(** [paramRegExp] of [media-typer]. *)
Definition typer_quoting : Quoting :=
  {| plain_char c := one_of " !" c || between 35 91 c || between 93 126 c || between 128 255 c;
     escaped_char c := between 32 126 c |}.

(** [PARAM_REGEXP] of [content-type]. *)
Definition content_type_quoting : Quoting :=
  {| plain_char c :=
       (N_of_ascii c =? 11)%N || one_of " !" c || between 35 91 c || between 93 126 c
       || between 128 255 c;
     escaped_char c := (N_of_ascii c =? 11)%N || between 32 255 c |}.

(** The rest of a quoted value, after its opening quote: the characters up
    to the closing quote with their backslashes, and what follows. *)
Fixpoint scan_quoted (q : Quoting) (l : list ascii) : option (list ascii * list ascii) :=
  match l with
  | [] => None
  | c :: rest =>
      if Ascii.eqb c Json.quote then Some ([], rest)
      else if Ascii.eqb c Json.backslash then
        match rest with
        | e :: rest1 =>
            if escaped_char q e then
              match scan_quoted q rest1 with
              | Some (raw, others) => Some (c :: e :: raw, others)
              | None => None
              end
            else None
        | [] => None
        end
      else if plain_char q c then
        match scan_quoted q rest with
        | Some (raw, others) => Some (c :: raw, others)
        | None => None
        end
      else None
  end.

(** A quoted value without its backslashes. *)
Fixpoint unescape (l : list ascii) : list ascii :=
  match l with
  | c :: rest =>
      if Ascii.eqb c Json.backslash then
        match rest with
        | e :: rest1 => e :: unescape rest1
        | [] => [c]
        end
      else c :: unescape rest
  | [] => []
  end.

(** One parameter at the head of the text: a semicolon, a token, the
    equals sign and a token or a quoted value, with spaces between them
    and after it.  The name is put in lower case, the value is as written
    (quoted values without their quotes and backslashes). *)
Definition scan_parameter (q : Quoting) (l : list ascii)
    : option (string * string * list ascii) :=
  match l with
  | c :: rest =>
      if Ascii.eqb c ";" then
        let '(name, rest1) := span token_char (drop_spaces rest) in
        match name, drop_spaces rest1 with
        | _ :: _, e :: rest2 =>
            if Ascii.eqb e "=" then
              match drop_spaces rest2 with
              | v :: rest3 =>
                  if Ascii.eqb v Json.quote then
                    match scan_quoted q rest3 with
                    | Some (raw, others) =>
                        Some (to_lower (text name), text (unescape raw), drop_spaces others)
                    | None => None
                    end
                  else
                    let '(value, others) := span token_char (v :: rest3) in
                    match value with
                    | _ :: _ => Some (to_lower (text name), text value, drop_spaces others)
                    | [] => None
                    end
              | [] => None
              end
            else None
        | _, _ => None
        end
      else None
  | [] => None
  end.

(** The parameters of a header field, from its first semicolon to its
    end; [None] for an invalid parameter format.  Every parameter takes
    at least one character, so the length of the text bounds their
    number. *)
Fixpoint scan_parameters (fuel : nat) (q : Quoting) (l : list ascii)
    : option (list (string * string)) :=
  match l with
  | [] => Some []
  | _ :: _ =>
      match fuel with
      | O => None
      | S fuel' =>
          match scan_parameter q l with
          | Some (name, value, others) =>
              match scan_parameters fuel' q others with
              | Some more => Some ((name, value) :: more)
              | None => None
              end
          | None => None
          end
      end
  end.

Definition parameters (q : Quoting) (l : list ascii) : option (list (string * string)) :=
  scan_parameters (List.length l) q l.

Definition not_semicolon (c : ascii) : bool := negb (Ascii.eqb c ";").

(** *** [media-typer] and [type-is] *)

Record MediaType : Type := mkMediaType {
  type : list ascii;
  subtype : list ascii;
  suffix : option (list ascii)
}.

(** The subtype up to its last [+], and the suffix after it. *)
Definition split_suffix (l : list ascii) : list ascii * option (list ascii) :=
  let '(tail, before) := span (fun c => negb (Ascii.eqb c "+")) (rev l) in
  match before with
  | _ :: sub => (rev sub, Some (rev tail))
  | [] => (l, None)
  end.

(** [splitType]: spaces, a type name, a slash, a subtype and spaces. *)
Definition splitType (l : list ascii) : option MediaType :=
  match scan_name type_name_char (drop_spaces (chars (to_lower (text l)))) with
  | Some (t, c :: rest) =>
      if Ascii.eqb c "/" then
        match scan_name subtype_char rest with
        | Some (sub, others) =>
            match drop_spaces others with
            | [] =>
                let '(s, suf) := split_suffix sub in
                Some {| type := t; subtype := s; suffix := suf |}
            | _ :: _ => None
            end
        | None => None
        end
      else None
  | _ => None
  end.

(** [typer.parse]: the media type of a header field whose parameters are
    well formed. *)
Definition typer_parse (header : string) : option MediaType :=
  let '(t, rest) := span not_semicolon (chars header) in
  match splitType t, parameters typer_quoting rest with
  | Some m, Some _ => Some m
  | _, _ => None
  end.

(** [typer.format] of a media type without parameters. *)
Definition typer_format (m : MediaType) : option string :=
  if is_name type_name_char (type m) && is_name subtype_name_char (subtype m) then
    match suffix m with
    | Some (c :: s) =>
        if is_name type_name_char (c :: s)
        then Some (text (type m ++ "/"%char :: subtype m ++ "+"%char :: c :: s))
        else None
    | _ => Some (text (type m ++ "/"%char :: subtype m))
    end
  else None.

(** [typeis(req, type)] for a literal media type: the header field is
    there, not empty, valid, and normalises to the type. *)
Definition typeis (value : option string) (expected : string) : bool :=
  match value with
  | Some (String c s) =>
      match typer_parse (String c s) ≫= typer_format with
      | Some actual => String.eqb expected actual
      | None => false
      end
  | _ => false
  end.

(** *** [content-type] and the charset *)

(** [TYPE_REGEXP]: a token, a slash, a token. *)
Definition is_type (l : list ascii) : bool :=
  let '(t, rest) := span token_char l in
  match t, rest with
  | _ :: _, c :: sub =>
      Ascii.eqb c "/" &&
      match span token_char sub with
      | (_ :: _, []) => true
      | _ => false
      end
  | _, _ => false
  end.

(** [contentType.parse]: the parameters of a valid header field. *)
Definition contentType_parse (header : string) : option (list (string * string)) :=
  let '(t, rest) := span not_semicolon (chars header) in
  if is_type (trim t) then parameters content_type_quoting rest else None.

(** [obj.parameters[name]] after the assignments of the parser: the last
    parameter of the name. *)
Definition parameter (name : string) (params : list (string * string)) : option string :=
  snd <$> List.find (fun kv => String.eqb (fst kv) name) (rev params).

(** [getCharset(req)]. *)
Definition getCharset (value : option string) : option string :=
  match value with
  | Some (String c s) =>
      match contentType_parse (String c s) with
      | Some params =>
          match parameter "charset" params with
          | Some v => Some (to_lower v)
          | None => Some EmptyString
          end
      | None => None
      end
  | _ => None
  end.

Task description
From the data above, copy out every line with the string "between" in it.

Answer to this exercise
  {| plain_char c := one_of " !" c || between 35 91 c || between 93 126 c || between 128 255 c;
     escaped_char c := between 32 126 c |}.
       (N_of_ascii c =? 11)%N || one_of " !" c || between 35 91 c || between 93 126 c
       || between 128 255 c;
     escaped_char c := (N_of_ascii c =? 11)%N || between 32 255 c |}.
    equals sign and a token or a quoted value, with spaces between them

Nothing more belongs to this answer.